[Data items]

^^^^^^^^^^^^^^^^

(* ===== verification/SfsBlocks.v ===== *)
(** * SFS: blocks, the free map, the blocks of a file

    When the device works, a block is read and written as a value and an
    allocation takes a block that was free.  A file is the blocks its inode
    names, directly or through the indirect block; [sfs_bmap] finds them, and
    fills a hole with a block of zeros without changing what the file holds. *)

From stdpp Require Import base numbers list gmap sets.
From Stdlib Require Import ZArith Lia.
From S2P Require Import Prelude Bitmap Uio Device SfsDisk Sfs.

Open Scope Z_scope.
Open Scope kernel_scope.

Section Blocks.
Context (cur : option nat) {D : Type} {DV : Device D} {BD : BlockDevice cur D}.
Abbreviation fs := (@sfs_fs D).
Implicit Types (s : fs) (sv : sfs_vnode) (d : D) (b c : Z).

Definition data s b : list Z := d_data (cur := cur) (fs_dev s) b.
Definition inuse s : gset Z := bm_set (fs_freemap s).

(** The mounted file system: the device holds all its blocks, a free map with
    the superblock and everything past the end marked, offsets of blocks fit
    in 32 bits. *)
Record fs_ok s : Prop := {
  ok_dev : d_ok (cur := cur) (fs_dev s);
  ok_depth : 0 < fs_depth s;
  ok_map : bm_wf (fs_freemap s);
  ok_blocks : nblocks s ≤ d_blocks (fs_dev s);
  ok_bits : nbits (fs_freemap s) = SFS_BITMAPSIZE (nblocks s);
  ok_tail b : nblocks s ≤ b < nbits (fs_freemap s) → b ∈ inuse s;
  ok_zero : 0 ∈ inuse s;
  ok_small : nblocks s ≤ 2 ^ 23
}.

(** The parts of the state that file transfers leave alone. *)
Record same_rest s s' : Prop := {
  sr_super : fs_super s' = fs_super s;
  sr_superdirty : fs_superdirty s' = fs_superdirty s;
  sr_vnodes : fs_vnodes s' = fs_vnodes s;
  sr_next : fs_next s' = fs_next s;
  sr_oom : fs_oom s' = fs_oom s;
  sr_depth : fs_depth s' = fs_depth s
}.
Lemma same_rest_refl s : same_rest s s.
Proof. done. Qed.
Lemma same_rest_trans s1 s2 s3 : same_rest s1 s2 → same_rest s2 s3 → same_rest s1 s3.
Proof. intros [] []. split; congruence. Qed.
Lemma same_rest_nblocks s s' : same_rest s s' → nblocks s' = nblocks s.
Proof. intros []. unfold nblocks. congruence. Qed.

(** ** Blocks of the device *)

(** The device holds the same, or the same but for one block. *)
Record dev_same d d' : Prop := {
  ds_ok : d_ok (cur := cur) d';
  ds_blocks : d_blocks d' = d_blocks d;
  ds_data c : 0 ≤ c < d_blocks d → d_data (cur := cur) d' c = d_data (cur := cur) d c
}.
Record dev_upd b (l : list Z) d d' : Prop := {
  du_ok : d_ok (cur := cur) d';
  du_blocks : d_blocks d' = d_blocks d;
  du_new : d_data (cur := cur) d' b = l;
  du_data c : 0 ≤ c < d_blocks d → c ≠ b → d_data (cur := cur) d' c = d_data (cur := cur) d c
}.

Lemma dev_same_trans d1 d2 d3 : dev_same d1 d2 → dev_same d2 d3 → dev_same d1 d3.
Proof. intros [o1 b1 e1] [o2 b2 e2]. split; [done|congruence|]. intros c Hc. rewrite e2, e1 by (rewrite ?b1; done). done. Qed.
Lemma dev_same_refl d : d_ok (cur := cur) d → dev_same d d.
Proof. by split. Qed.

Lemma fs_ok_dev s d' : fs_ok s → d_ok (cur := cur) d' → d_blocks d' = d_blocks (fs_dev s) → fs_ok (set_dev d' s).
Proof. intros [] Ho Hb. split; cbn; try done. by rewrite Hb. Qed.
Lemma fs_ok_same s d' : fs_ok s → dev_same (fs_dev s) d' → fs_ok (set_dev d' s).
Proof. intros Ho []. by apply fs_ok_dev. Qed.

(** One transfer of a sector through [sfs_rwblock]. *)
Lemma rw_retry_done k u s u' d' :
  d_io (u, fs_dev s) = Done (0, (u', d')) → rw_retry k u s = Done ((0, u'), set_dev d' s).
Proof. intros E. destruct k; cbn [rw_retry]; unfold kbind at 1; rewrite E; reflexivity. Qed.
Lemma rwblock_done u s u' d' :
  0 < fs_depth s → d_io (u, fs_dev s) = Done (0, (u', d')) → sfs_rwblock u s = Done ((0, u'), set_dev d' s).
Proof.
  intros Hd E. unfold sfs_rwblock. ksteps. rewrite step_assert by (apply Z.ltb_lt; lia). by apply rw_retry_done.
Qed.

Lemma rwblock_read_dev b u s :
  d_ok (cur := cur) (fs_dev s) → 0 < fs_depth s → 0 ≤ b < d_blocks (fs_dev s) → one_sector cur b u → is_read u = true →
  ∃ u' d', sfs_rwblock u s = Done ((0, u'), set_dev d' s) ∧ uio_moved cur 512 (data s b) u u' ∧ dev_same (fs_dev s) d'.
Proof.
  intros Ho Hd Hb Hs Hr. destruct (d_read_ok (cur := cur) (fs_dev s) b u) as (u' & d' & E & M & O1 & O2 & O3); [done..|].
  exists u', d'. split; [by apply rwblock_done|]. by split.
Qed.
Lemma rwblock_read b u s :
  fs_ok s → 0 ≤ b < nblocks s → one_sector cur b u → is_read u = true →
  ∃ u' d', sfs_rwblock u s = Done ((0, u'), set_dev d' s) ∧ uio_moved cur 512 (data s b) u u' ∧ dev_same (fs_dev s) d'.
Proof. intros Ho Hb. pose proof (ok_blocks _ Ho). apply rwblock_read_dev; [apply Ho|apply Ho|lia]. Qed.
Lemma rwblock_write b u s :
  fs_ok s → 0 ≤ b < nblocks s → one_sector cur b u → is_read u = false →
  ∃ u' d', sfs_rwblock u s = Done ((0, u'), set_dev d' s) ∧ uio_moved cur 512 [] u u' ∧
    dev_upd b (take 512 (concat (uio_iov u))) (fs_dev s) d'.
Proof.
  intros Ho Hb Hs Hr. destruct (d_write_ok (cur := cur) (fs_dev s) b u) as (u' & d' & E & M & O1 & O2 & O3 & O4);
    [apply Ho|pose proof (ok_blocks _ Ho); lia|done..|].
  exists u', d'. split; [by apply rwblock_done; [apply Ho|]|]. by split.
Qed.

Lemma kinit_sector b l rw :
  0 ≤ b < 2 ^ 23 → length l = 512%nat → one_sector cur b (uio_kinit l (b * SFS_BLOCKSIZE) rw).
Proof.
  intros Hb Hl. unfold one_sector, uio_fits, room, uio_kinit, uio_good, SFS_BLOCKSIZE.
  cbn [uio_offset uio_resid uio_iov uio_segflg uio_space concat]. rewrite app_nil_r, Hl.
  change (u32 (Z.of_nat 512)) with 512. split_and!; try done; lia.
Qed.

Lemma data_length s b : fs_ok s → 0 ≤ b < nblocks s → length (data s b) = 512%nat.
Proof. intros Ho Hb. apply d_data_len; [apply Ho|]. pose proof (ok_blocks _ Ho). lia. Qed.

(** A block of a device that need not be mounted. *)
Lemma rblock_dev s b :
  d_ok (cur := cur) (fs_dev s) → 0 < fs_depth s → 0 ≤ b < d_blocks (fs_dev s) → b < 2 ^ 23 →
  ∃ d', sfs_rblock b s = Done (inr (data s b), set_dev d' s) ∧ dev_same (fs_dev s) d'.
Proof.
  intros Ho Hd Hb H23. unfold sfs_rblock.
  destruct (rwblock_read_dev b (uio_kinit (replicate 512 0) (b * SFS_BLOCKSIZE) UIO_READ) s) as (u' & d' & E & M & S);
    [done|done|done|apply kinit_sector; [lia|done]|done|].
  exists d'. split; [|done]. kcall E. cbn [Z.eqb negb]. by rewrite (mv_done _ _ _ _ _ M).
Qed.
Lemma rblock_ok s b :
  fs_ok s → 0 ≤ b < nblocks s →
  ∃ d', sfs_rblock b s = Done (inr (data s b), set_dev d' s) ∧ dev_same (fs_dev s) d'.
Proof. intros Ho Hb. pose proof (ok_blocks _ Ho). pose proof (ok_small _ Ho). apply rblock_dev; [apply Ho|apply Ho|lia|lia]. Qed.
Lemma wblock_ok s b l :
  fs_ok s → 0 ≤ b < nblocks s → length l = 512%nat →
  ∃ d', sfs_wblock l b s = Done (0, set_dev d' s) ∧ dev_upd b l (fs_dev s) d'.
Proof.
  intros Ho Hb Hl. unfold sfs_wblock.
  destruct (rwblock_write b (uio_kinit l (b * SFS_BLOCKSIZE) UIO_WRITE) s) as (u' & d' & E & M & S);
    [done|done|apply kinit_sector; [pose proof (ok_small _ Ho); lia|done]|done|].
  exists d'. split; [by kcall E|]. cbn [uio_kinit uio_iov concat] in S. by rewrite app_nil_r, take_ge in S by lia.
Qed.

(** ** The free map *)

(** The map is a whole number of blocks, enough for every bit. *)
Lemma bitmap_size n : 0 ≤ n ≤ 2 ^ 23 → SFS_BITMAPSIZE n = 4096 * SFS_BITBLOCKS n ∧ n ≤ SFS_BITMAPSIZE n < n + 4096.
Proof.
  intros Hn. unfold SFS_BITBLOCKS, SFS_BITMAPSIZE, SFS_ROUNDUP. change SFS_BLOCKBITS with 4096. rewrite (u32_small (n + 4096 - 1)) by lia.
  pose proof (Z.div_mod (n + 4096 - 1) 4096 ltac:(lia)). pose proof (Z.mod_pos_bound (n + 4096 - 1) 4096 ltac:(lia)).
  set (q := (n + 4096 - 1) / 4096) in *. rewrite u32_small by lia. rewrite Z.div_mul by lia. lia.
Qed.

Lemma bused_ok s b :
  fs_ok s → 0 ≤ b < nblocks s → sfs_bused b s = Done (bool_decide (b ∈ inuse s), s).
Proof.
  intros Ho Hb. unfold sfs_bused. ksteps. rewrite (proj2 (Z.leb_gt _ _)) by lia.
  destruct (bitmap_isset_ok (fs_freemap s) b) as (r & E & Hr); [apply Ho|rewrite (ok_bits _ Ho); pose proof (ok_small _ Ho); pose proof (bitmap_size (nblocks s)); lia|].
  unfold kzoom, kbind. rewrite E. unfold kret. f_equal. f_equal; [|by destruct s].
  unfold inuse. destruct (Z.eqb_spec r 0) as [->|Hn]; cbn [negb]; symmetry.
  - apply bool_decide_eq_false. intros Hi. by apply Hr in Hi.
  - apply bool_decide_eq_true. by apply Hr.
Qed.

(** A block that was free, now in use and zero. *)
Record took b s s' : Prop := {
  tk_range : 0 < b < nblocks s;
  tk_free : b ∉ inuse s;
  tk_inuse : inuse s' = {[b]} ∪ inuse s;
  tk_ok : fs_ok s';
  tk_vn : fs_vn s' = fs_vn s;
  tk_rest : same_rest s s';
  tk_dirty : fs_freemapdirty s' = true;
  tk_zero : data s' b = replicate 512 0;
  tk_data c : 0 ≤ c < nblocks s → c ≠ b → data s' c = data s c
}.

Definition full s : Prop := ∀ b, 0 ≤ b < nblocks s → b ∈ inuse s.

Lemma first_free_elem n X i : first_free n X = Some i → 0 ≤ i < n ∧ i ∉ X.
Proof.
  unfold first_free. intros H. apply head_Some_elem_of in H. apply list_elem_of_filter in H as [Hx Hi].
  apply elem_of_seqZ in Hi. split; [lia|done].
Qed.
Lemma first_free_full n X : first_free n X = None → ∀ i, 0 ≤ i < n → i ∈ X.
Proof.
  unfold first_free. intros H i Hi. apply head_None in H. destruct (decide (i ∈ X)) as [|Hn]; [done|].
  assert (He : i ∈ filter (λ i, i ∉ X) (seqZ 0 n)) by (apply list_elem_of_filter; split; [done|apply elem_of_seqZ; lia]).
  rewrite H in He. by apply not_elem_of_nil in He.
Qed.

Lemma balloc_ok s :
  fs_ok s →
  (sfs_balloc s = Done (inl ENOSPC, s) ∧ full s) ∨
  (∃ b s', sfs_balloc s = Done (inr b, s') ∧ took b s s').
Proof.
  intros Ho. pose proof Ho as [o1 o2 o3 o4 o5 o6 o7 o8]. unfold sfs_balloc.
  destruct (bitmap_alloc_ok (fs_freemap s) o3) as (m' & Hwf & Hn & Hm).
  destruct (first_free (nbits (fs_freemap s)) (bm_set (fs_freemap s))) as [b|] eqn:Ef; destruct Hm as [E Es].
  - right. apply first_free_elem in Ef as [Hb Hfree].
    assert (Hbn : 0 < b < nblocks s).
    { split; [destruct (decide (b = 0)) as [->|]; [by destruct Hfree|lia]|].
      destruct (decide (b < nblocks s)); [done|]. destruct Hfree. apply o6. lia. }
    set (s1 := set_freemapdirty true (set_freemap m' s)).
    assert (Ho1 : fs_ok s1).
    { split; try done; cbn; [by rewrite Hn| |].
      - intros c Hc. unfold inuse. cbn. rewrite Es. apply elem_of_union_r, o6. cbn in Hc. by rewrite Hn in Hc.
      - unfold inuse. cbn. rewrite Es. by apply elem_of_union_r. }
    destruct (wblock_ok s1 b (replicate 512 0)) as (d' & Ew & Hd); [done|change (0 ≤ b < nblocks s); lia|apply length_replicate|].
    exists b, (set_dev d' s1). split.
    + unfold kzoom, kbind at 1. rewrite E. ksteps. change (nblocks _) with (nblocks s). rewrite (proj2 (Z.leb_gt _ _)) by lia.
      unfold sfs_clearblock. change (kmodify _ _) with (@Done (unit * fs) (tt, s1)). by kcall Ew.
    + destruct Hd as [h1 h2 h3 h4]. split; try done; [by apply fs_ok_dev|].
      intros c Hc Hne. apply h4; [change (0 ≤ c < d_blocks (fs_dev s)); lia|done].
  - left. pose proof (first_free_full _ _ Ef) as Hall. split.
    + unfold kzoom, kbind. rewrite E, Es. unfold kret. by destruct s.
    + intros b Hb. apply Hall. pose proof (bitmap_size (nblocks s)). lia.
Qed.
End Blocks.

^^^^^^^^^^^^^^^^

■ **Task requirements**
The range runs from the line above containing "s → length l = 512%nat →" to the line containing "Lemma bused_ok s", inclusive. Restate those lines word for word and no others.

■ **Output for this exercise**
  fs_ok s → 0 ≤ b < nblocks s → length l = 512%nat →
  ∃ d', sfs_wblock l b s = Done (0, set_dev d' s) ∧ dev_upd b l (fs_dev s) d'.
Proof.
  intros Ho Hb Hl. unfold sfs_wblock.
  destruct (rwblock_write b (uio_kinit l (b * SFS_BLOCKSIZE) UIO_WRITE) s) as (u' & d' & E & M & S);
    [done|done|apply kinit_sector; [pose proof (ok_small _ Ho); lia|done]|done|].
  exists d'. split; [by kcall E|]. cbn [uio_kinit uio_iov concat] in S. by rewrite app_nil_r, take_ge in S by lia.
Qed.

(** ** The free map *)

(** The map is a whole number of blocks, enough for every bit. *)
Lemma bitmap_size n : 0 ≤ n ≤ 2 ^ 23 → SFS_BITMAPSIZE n = 4096 * SFS_BITBLOCKS n ∧ n ≤ SFS_BITMAPSIZE n < n + 4096.
Proof.
  intros Hn. unfold SFS_BITBLOCKS, SFS_BITMAPSIZE, SFS_ROUNDUP. change SFS_BLOCKBITS with 4096. rewrite (u32_small (n + 4096 - 1)) by lia.
  pose proof (Z.div_mod (n + 4096 - 1) 4096 ltac:(lia)). pose proof (Z.mod_pos_bound (n + 4096 - 1) 4096 ltac:(lia)).
  set (q := (n + 4096 - 1) / 4096) in *. rewrite u32_small by lia. rewrite Z.div_mul by lia. lia.
Qed.

Lemma bused_ok s b :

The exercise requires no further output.